Aisling returns to the old man, Mr Sweeney. The son of Máire Doyle. She takes him in, piece by piece. The blanket on his lap. The too-big shirt. The narrow fingers on the armrests tapping an inaudible beat. And when she is almost finished she finds it, mounted on the crown of his skull, and she smiles.
The kippah covers his bald patch exactly. It is unadorned – no clip like she sometimes sees to hold the thing in place; no fastener at all. Only gravity. An act of trust. Up close, it is smaller than she expected, the same size as the palm of a hand, and yet, already it says so much.
‘Mr Sweeney, my name is Aisling Creedon and I have… This book… It used to belong to your mother.’
She stops herself, though she wants to go on.
Your mother, I see, who must have done it…
Your mother who saw it through…
Your mother who had a Jewish life because you are her Jewish son…
But the son doesn’t seem to want to answer. Not yet. His lips are pursed, making a point at the end of his two jagged cheeks.
‘Your mother, Máire Doyle?’ She tries again, the name this time like a question. And then: ‘Your Ima?’
Until finally, his eyebrows begin to rise. And then the rest of him.
He pushes up from his chair. He is a giant, even with his stoop. Aisling realises that underneath the blanket he is wearing shorts, two ghost-white shins exposed despite the season.
The legs begin to walk, indicating that she should follow, while the hands drag along the wall like a blind man tracing his way. She half-wonders if he is. She checks behind, as if they are being tracked, but then he turns off and she has no choice but to stop, caught in the doorway.
The walls of Mr Sweeney’s bedroom are completely covered. There must be hundreds of them, she thinks, a patchwork of pages all tacked up from floor to ceiling, layer upon layer; white sheets on a washing line out to dry.
She takes a seat and looks around, trying to find her bearings. Of the entire room the window is the only space not covered. She sees how its sunlight has warped the pages on the opposite wall a different colour from the rest, a dull, jotter yellow.
When she looks back, the old man is right in front of her, so close they could almost touch. She flashes him a smile, an instinct and an embarrassment, but he has no interest in her – only in the bundle in her arms.
‘Oh yes,’ she says, as if suddenly remembering. ‘This… I suppose this is for you.’ Slowly, she hands over the book, supporting it like a child. ‘I’m sure she would have wanted you to have it.’ Her own words surprise her; she hadn’t expected to give it up, but it seems the right thing to do. Even so, she feels a flicker of jealousy as it goes, then a tug from the curl of tape as it catches her fingertip, almost like it doesn’t want to say goodbye either. ‘If you look inside you’ll see her notes about halfway through, written in the margins.’
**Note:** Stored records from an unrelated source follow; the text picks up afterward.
(* ===== verification/Iso8601.v ===== *)
(** * ISO 8601: an implementation of [DatetimeText]

    [datetime.isoformat()] of an aware UTC instant, and its reading back, through
    the proleptic Gregorian calendar.  The calendar is counted in eras of 400
    years of 146097 days, from 1 March of the year 0. *)

From S2P Require Import Prelude Utf8 PyJson Models.

Module Iso8601.

(** ** Calendar *)

(** The year of an era and the day of the year, from the day of the era: 100-year
    and 4-year cycles, the last of which are one day longer. *)
Definition year_of_doe (doe : Z) : Z * Z :=
  let c := Z.min 3 (doe / 36524) in
  let r := (doe - c * 36524)%Z in
  let q := (r / 1461)%Z in
  let r' := (r - q * 1461)%Z in
  let y := Z.min 3 (r' / 365) in
  ((100 * c + 4 * q + y)%Z, (r' - y * 365)%Z).

Definition doe_of_year (yoe doy : Z) : Z := (yoe * 365 + yoe / 4 - yoe / 100 + doy)%Z.

(** Month and day, from the day of a year that begins on 1 March. *)
Definition month_of_doy (doy : Z) : Z * Z :=
  let mp := ((5 * doy + 2) / 153)%Z in
  ((if mp <? 10 then mp + 3 else mp - 9)%Z, (doy - (153 * mp + 2) / 5 + 1)%Z).

Definition doy_of_month (m d : Z) : Z :=
  ((153 * (if 2 <? m then m - 3 else m + 9) + 2) / 5 + d - 1)%Z.

(** Days since 1970-01-01 as year, month and day, and back. *)
Definition civil_of_days (days : Z) : Z * Z * Z :=
  let z := (days + 719468)%Z in
  let '(yoe, doy) := year_of_doe (z mod 146097) in
  let '(m, d) := month_of_doy doy in
  ((yoe + 400 * (z / 146097) + (if m <=? 2 then 1 else 0))%Z, m, d).

Definition days_of_civil (y m d : Z) : Z :=
  let y' := (y - (if m <=? 2 then 1 else 0))%Z in
  (146097 * (y' / 400) + doe_of_year (y' mod 400) (doy_of_month m d) - 719468)%Z.

Lemma year_of_doe_spec doe :
  (0 ≤ doe < 146097)%Z →
  let '(yoe, doy) := year_of_doe doe in
  (0 ≤ yoe < 400)%Z ∧ (0 ≤ doy < 366)%Z ∧ doe_of_year yoe doy = doe.
Proof.
  intros Hd. unfold year_of_doe, doe_of_year. cbn zeta.
  set (c := Z.min 3 (doe / 36524)). set (r := (doe - c * 36524)%Z).
  assert (Hc : (0 ≤ c ≤ 3 ∧ 0 ≤ r ≤ 36524 ∧ (r = 36524 → c = 3))%Z).
  { unfold r, c. Z.div_mod_to_equations. lia. }
  set (q := (r / 1461)%Z). set (r' := (r - q * 1461)%Z).
  assert (Hq : (0 ≤ q ≤ 24 ∧ 0 ≤ r' ≤ 1460)%Z).
  { unfold r', q. Z.div_mod_to_equations. lia. }
  set (y := Z.min 3 (r' / 365)).
  assert (Hy : (0 ≤ y ≤ 3 ∧ 0 ≤ r' - y * 365 ≤ 365)%Z).
  { unfold y. Z.div_mod_to_equations. lia. }
  assert (((100 * c + 4 * q + y) / 4 = 25 * c + q)%Z) as -> by (Z.div_mod_to_equations; lia).
  assert (((100 * c + 4 * q + y) / 100 = c)%Z) as -> by (Z.div_mod_to_equations; lia).
  unfold r', r. lia.
Qed.

Definition month_ok (doy : Z) : bool :=
  let '(m, d) := month_of_doy doy in
  ((1 <=? m) && (m <=? 12) && (1 <=? d) && (d <=? 31) && (doy_of_month m d =? doy))%Z.

(** [p] of every number below [n]. *)
Fixpoint all_below (p : Z → bool) (n : nat) : bool :=
  match n with O => true | S n' => p (Z.of_nat n') && all_below p n' end.

Lemma all_below_spec p n k : all_below p n = true → (0 ≤ k < Z.of_nat n)%Z → p k = true.
Proof.
  induction n as [|n IH]; intros H Hk; [lia|]. cbn in H. apply andb_prop in H as [H1 H2].
  destruct (Z.eq_dec k (Z.of_nat n)) as [->|]; [done|]. apply IH; [done|lia].
Qed.

Lemma month_of_doy_spec doy : (0 ≤ doy < 366)%Z → month_ok doy = true.
Proof. apply (all_below_spec month_ok 366). vm_compute. reflexivity. Qed.

Lemma days_of_civil_of_days days :
  let '(y, m, d) := civil_of_days days in
  days_of_civil y m d = days ∧ (1 ≤ m ≤ 12)%Z ∧ (1 ≤ d ≤ 31)%Z.
Proof.
  unfold civil_of_days, days_of_civil. set (z := (days + 719468)%Z).
  pose proof (year_of_doe_spec (z mod 146097) (Z.mod_pos_bound z 146097 eq_refl)) as H.
  destruct (year_of_doe (z mod 146097)) as [yoe doy]. destruct H as (Hy & Hd & He).
  pose proof (month_of_doy_spec doy Hd) as Hm. unfold month_ok in Hm.
  destruct (month_of_doy doy) as [m d].
  rewrite !andb_true_iff, !Z.leb_le, Z.eqb_eq in Hm. destruct Hm as [Hmd Hdm].
  split; [|lia]. set (b := (if m <=? 2 then 1 else 0)%Z).
  replace (yoe + 400 * (z / 146097) + b - b)%Z with (yoe + (z / 146097) * 400)%Z by lia.
  rewrite Z.div_add, Z.mod_add, (Z.div_small yoe), (Z.mod_small yoe) by lia.
  rewrite Hdm, He. pose proof (Z.div_mod z 146097). unfold z in *. lia.
Qed.

(** The years of [datetime] are those of its range. *)
Lemma year_range days :
  (datetime_min / 86400000000 ≤ days ≤ datetime_max / 86400000000)%Z →
  (1 ≤ (civil_of_days days).1.1 ≤ 9999)%Z.
Proof.
  intros Hd. pose proof (days_of_civil_of_days days) as H.
  destruct (civil_of_days days) as [[y m] d]. simpl. destruct H as (H & Hm & Hdd).
  unfold days_of_civil, doe_of_year, doy_of_month in H.
  assert (datetime_min / 86400000000 = -719162)%Z as E1 by reflexivity.
  assert (datetime_max / 86400000000 = 2932896)%Z as E2 by reflexivity.
  rewrite E1, E2 in Hd. clear E1 E2.
  destruct (Z.leb_spec m 2), (Z.ltb_spec 2 m); try lia;
    revert H; Z.div_mod_to_equations; lia.
Qed.

(** ** Text *)

Definition digit (z : Z) : ascii := ascii_of_N (48 + Z.to_N (z mod 10)).

Definition digit_value (a : ascii) : option Z :=
  let n := Z.of_N (N_of_ascii a) in
  if ((48 <=? n) && (n <=? 57))%Z then Some (n - 48)%Z else None.

(** The last [n] decimal digits of [z], in front of [rest]. *)
Fixpoint pad (n : nat) (z : Z) (rest : string) : string :=
  match n with
  | O => rest
  | S n' => pad n' (z / 10) (String (digit z) rest)
  end.

(** [n] digits, read on top of [acc]. *)
Fixpoint read_digits (n : nat) (acc : Z) (s : string) : option (Z * string) :=
  match n, s with
  | O, _ => Some (acc, s)
  | S n', String a s' => v ← digit_value a; read_digits n' (acc * 10 + v) s'
  | S _, EmptyString => None
  end.

Definition expect (c : ascii) (s : string) : option string :=
  match s with String a s' => if Ascii.eqb a c then Some s' else None | EmptyString => None end.

Lemma digit_cases z :
  ∃ k : nat, (k < 10)%nat ∧ (z mod 10 = Z.of_nat k)%Z.
Proof.
  exists (Z.to_nat (z mod 10)). pose proof (Z.mod_pos_bound z 10 eq_refl). split; lia.
Qed.

Lemma digit_value_digit z : digit_value (digit z) = Some (z mod 10)%Z.
Proof.
  destruct (digit_cases z) as (k & Hk & E). unfold digit. rewrite E. clear E.
  do 10 (destruct k as [|k]; [reflexivity|]). lia.
Qed.

Lemma digit_utf8 z s : utf8_valid (String (digit z) s) = utf8_valid s.
Proof.
  destruct (digit_cases z) as (k & Hk & E). unfold digit. rewrite E. clear E.
  do 10 (destruct k as [|k]; [reflexivity|]). lia.
Qed.

Lemma pad_utf8 n z rest : utf8_valid (pad n z rest) = utf8_valid rest.
Proof.
  revert z rest. induction n as [|n IH]; intros z rest; [done|]. cbn [pad].
  by rewrite IH, digit_utf8.
Qed.

Lemma read_digits_app n m acc s :
  read_digits (n + m) acc s = ('(v, s') ← read_digits n acc s; read_digits m v s').
Proof.
  revert acc s. induction n as [|n IH]; intros acc s; [by destruct s|].
  destruct s as [|a s]; [done|]. cbn. destruct (digit_value a); [apply IH|done].
Qed.

Lemma read_pad n z acc rest :
  (0 ≤ z < 10 ^ Z.of_nat n)%Z →
  read_digits n acc (pad n z rest) = Some (acc * 10 ^ Z.of_nat n + z, rest)%Z.
Proof.
  revert z acc rest. induction n as [|n IH]; intros z acc rest Hz.
  { cbn in *. repeat f_equal. lia. }
  replace (Datatypes.S n) with (n + 1)%nat by lia. rewrite read_digits_app.
  replace (n + 1)%nat with (Datatypes.S n) by lia. cbn [pad].
  rewrite Nat2Z.inj_succ, Z.pow_succ_r in * by lia.
  rewrite IH by (Z.div_mod_to_equations; nia). cbn [mbind option_bind read_digits].
  rewrite digit_value_digit. cbn [mbind option_bind]. do 2 f_equal.
  assert (z = 10 * (z / 10) + z mod 10)%Z as Hz' by (by apply Z.div_mod).
  replace (acc * (10 * 10 ^ Z.of_nat n))%Z with (10 * (acc * 10 ^ Z.of_nat n))%Z by ring.
  lia.
Qed.

Definition fraction (us : Z) (rest : string) : string :=
  if (us =? 0)%Z then rest else String "." (pad 6 us rest).

(** [datetime.isoformat()], for UTC. *)
Definition isoformat (t : Z) : string :=
  let '(y, m, d) := civil_of_days (t / 86400000000) in
  let us := (t mod 86400000000)%Z in
  pad 4 y (String "-" (pad 2 m (String "-" (pad 2 d (String "T"
    (pad 2 (us / 3600000000) (String ":" (pad 2 (us / 60000000 mod 60) (String ":"
      (pad 2 (us / 1000000 mod 60) (fraction (us mod 1000000) "+00:00"))))))))))).

Definition read_fraction (s : string) : option (Z * string) :=
  match s with
  | String "." s' => read_digits 6 0 s'
  | _ => Some (0%Z, s)
  end.

(** Reading it back. *)
Definition parse (s : string) : option Z :=
  '(y, s) ← read_digits 4 0 s; s ← expect "-" s;
  '(m, s) ← read_digits 2 0 s; s ← expect "-" s;
  '(d, s) ← read_digits 2 0 s; s ← expect "T" s;
  '(hh, s) ← read_digits 2 0 s; s ← expect ":" s;
  '(mm, s) ← read_digits 2 0 s; s ← expect ":" s;
  '(ss, s) ← read_digits 2 0 s;
  '(us, s) ← read_fraction s;
  if String.eqb s "+00:00" then
    Some (days_of_civil y m d * 86400000000 + hh * 3600000000 + mm * 60000000
          + ss * 1000000 + us)%Z
  else None.

Lemma read_fraction_print us :
  (0 ≤ us < 1000000)%Z → read_fraction (fraction us "+00:00") = Some (us, "+00:00"%string).
Proof.
  intros Hus. unfold fraction. destruct (Z.eqb_spec us 0) as [->|]; [done|].
  cbn [read_fraction]. rewrite read_pad by (cbn; lia). done.
Qed.

Theorem parse_isoformat t : in_datetime t = true → parse (isoformat t) = Some t.
Proof.
  intros Ht. unfold in_datetime in Ht. rewrite andb_true_iff, !Z.leb_le in Ht.
  assert (Hd : (datetime_min / 86400000000 ≤ t / 86400000000 ≤ datetime_max / 86400000000)%Z)
    by (split; apply Z.div_le_mono; lia).
  pose proof (year_range _ Hd) as Hy. pose proof (days_of_civil_of_days (t / 86400000000)) as Hc.
  unfold isoformat. destruct (civil_of_days _) as [[y m] d]. cbn [fst] in Hy.
  destruct Hc as (Hc & Hm & Hdd).
  pose proof (Z.mod_pos_bound t 86400000000 eq_refl) as Hus.
  pose proof (Z.div_mod t 86400000000 ltac:(done)) as Ht'.
  set (us := (t mod 86400000000)%Z) in *.
  assert (0 ≤ us / 3600000000 < 24)%Z by (Z.div_mod_to_equations; lia).
  pose proof (Z.mod_pos_bound (us / 60000000) 60 eq_refl).
  pose proof (Z.mod_pos_bound (us / 1000000) 60 eq_refl).
  pose proof (Z.mod_pos_bound us 1000000 eq_refl).
  unfold parse.
  repeat (rewrite read_pad by (cbn; lia); cbn [mbind option_bind expect Ascii.eqb Bool.eqb]).
  rewrite read_fraction_print by lia. cbn [mbind option_bind].
  change (String.eqb "+00:00" "+00:00") with true. cbv iota. f_equal.
  rewrite !Z.mul_0_l, !Z.add_0_l, Hc.
  assert (us = us / 3600000000 * 3600000000 + us / 60000000 mod 60 * 60000000
    + us / 1000000 mod 60 * 1000000 + us mod 1000000)%Z by (Z.div_mod_to_equations; lia).
  lia.
Qed.

Lemma isoformat_utf8 t : utf8_valid (isoformat t) = true.
Proof.
  unfold isoformat, fraction. destruct (civil_of_days _) as [[y m] d].
  repeat (rewrite pad_utf8 || match goal with
    | |- context [utf8_valid (String ?c (pad ?n ?z ?r))] =>
        change (utf8_valid (String c (pad n z r))) with (utf8_valid (pad n z r))
    end).
  change (utf8_valid (String "T" ?s)) with (utf8_valid s).
  destruct (_ =? 0)%Z; [done|].
  change (utf8_valid (String "." ?s)) with (utf8_valid s). by rewrite pad_utf8.
Qed.

End Iso8601.

(** The calendar as the interface of Models.v, for evaluation. *)
Definition iso8601 : DatetimeText := {|
  Models.isoformat := Iso8601.isoformat;
  Models.parse_datetime := Iso8601.parse;
  Models.parse_isoformat := Iso8601.parse_isoformat;
  Models.isoformat_utf8 := Iso8601.isoformat_utf8;
|}.
(* ===== verification/MemoryStore.v ===== *)
(** * The in-memory store (dedup/memory_store.py)

    Every method body runs without an [await] between taking and releasing the
    [asyncio.Lock], so on one event loop it is one atomic action on the dict
    [_store]. *)

From S2P Require Import Prelude PyJson Models Store.

Module Memory.

(** class InMemoryDeduplicationStore *)
Record state := mkState {
  ms_store : gmap string ProcessingStatus;
  ms_config : DeduplicationConfig;
}.

Definition init (config : option DeduplicationConfig) : state :=
  mkState ∅ (default default_config config).

Definition set_store (m : gmap string ProcessingStatus) (s : state) : state :=
  mkState m (ms_config s).

(** [self._store[mid] = p] *)
Definition put (mid : string) (p : ProcessingStatus) : action state unit := λ s,
  (set_store (<[mid := p]> (ms_store s)) s, Ok tt).

Definition claim (now : Z) (message_id : string) : action state bool := λ s,
  (lease_expires_at ← act_lift (datetime_add now (processing_timeout_seconds (ms_config s)));
   match ms_store s !! message_id with
   | Some existing =>
       let retryable :=
         (is_failed existing && retry_failed (ms_config s) &&
          (ps_attempts existing <? max_retries (ms_config s))%Z)%bool in
       let orphaned :=
         (bool_decide (ps_status existing = PROCESSING) &&
          match ps_lease_expires_at existing with Some l => (l <=? now)%Z | None => false end)%bool in
       if (retryable || orphaned)%bool then
         _ ← put message_id
           {| ps_message_id := message_id;
              ps_status := PROCESSING;
              ps_attempts := ps_attempts existing + 1;
              ps_result := PyNone;
              ps_error := None;
              ps_lease_expires_at := Some lease_expires_at;
              ps_created_at := ps_created_at existing;
              ps_updated_at := now |};
         mret true
       else mret false
   | None =>
       _ ← put message_id
         {| ps_message_id := message_id;
            ps_status := PROCESSING;
            ps_attempts := 1;
            ps_result := PyNone;
            ps_error := None;
            ps_lease_expires_at := Some lease_expires_at;
            ps_created_at := now;
            ps_updated_at := now |};
       mret true
   end) s.

Definition is_duplicate (message_id : string) : action state bool := λ s,
  (s, Ok (bool_decide (is_Some (ms_store s !! message_id)))).

Definition mark_completed (now : Z) (message_id : string) (result : pyval) : action state unit := λ s,
  match ms_store s !! message_id with
  | Some record =>
      if bool_decide (ps_status record ≠ PROCESSING) then (s, Ok tt)
      else put message_id
        {| ps_message_id := ps_message_id record;
           ps_status := COMPLETED;
           ps_attempts := ps_attempts record;
           ps_result := result;
           ps_error := ps_error record;
           ps_lease_expires_at := None;
           ps_created_at := ps_created_at record;
           ps_updated_at := now |} s
  | None => (s, Ok tt)
  end.

Definition mark_failed (now : Z) (message_id : string) (error : string) (attempts : Z)
    : action state unit := λ s,
  match ms_store s !! message_id with
  | Some record =>
      put message_id
        {| ps_message_id := ps_message_id record;
           ps_status := FAILED;
           ps_attempts := attempts;
           ps_result := ps_result record;
           ps_error := Some error;
           ps_lease_expires_at := None;
           ps_created_at := ps_created_at record;
           ps_updated_at := now |} s
  | None => (s, Ok tt)
  end.

Definition get_status (_now : Z) (message_id : string) : action state (option ProcessingStatus) := λ s,
  (s, Ok (ms_store s !! message_id)).

Definition delete (message_id : string) : action state unit := λ s,
  (set_store (base.delete message_id (ms_store s)) s, Ok tt).

Definition size (s : state) : nat := base.size (ms_store s).
Definition clear (s : state) : state := set_store ∅ s.
Definition close : action state unit := λ s, (s, Ok tt).

#[export] Instance memory_store : DedupStore state := {
  Store.claim := claim;
  Store.is_duplicate := is_duplicate;
  Store.mark_completed := mark_completed;
  Store.mark_failed := mark_failed;
  Store.get_status := get_status;
  Store.delete := delete;
  Store.close := close;
}.

(** ** Invariant and view *)

Definition inv (s : state) : Prop := map_Forall Spec.rec_wf (ms_store s).

Definition claim_ok (now : Z) (mid : string) (s : state) : Prop :=
  in_datetime now = true ∧
  in_datetime (now + processing_timeout_seconds (ms_config s) * 1000000) = true.

#[export] Instance memory_view : StoreView state := {
  st_config := ms_config;
  st_guarded := false;
  st_inv := inv;
  st_view := λ s mid, ms_store s !! mid;
  st_clock := λ now _, now;
  st_claim_ok := claim_ok;
  st_complete_ok := λ _ _ _, True;
  st_fail_ok := λ _ _ _ _, True;
  st_elapse := λ _ s, s;
  st_survives := λ _ _ _, True;
}.

Lemma init_inv cfg : inv (init cfg).
Proof. apply map_Forall_empty. Qed.

(** The code of each operation, as one update of the dict by the abstract
    machine. *)
Definition update_with (mid : string) (v : option ProcessingStatus) (s : state) : state :=
  match v with Some p => set_store (<[mid := p]> (ms_store s)) s | None => s end.

Lemma set_store_id mid p s :
  ms_store s !! mid = Some p → set_store (<[mid := p]> (ms_store s)) s = s.
Proof. intros H. destruct s as [m c]. unfold set_store. simpl in *. by rewrite insert_id. Qed.

Lemma claim_eq now mid s :
  claim_ok now mid s →
  claim now mid s =
    (update_with mid (Spec.do_claim (ms_config s) now now mid (ms_store s !! mid)).1 s,
     Ok (Spec.do_claim (ms_config s) now now mid (ms_store s !! mid)).2).
Proof.
  intros [Hn Hl]. unfold claim, act_lift. cbn. rewrite datetime_add_ok by done. cbn.
  unfold Spec.do_claim, Spec.claimable, Spec.claimed, Spec.retryable, Spec.orphaned.
  destruct (ms_store s !! mid) as [p|] eqn:Hp; [|done].
  destruct (_ || _)%bool; cbn; [done|]. by rewrite set_store_id.
Qed.

Lemma mark_completed_eq now mid r s :
  mark_completed now mid r s =
    (update_with mid (Spec.do_complete now r (ms_store s !! mid)) s, Ok tt).
Proof.
  unfold mark_completed, Spec.do_complete.
  destruct (ms_store s !! mid) as [p|] eqn:Hp; [|done].
  case_decide as Hs.
  - by rewrite bool_decide_false by naive_solver.
  - rewrite bool_decide_true by done. simpl. by rewrite set_store_id.
Qed.

Lemma mark_failed_eq now mid e a s :
  mark_failed now mid e a s =
    (update_with mid (Spec.do_fail false now e a (ms_store s !! mid)) s, Ok tt).
Proof.
  unfold mark_failed, Spec.do_fail.
  destruct (ms_store s !! mid) as [p|] eqn:Hp; [|done].
  by rewrite decide_False by naive_solver.
Qed.

Lemma update_inv mid v s :
  inv s → (∀ p, v = Some p → Spec.rec_wf mid p) → inv (update_with mid v s).
Proof.
  intros Hi Hv. destruct v as [p|]; [|done]. unfold inv. simpl.
  apply map_Forall_insert_2; auto.
Qed.

Lemma update_frame mid v s : st_frame mid s (update_with mid v s).
Proof.
  split_and!; [by destruct v|done|]. intros k Hk. destruct v as [p|]; simpl; [|done].
  by rewrite lookup_insert_ne.
Qed.

Lemma update_lookup mid v s :
  (v = None → ms_store s !! mid = None) → ms_store (update_with mid v s) !! mid = v.
Proof. intros Hv. destruct v as [p|]; simpl; [by rewrite lookup_insert_eq|by apply Hv]. Qed.

Lemma inv_wf mid s q : inv s → ms_store s !! mid = Some q → Spec.rec_wf mid q.
Proof. intros Hi Hq. by apply (Hi mid). Qed.
#[local] Hint Resolve inv_wf : dedup.

#[export] Instance memory_laws : DedupStoreLaws state.
Proof.
  split.
  - intros s now mid Hi Hok. simpl in *. rewrite claim_eq by done. eexists. split; [done|].
    split_and!; [apply update_inv; [done|]|apply update_frame|].
    + intros p. apply Spec.do_claim_wf. intros q. by apply inv_wf.
    + rewrite update_lookup; [done|]. unfold Spec.do_claim. by destruct Spec.claimable.
  - intros s now mid r Hi _. simpl in *. rewrite mark_completed_eq. eexists. split; [done|].
    split_and!; [apply update_inv; [done|]|apply update_frame|].
    + intros p. apply Spec.do_complete_wf. intros q. by apply inv_wf.
    + rewrite update_lookup; [done|]. destruct (ms_store s !! mid); simpl; [by case_decide|done].
  - intros s now mid e a Hi _. simpl in *. rewrite mark_failed_eq. eexists. split; [done|].
    split_and!; [apply update_inv; [done|]|apply update_frame|].
    + intros p. apply Spec.do_fail_wf. intros q. by apply inv_wf.
    + rewrite update_lookup; [done|]. destruct (ms_store s !! mid); simpl; repeat case_decide; done.
  - done.
  - done.
  - intros s mid Hi. simpl in *. eexists. split; [done|].
    split_and!; [by apply map_Forall_delete|split_and!; simpl; [done..|]|].
    + intros k Hk. by rewrite lookup_delete_ne.
    + apply lookup_delete_eq.
  - intros s mid p. apply inv_wf.
  - done.
  - done.
  - intros d s mid _ _. by left.
  - intros d s now Hd. simpl. lia.
Qed.

End Memory.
But the old man is far past listening now, too busy staring, examining, nestling down into the edge of the bed as he fingers the indents on the cover. His lips move along with the words. Aisling notices pips of white in the corner of his mouth as if it hasn’t been opened in days. And from nowhere then she wonders if it must be strange to be fluent in a language that you read from right to left, and also one you read from left to right? And if maybe your mind sometimes goes away and then comes back again, meeting itself in the middle?
She leans into her chair, giving the old man space. She glances over her shoulder where the pages are strung up. She smiles again. The handwriting is exactly like his mother’s.
It all started on Clanbrassil Street in 1941, an unlikely place for love.
What about a man and a woman who court via pigeon mail, until the woman falls in love with the pigeon instead?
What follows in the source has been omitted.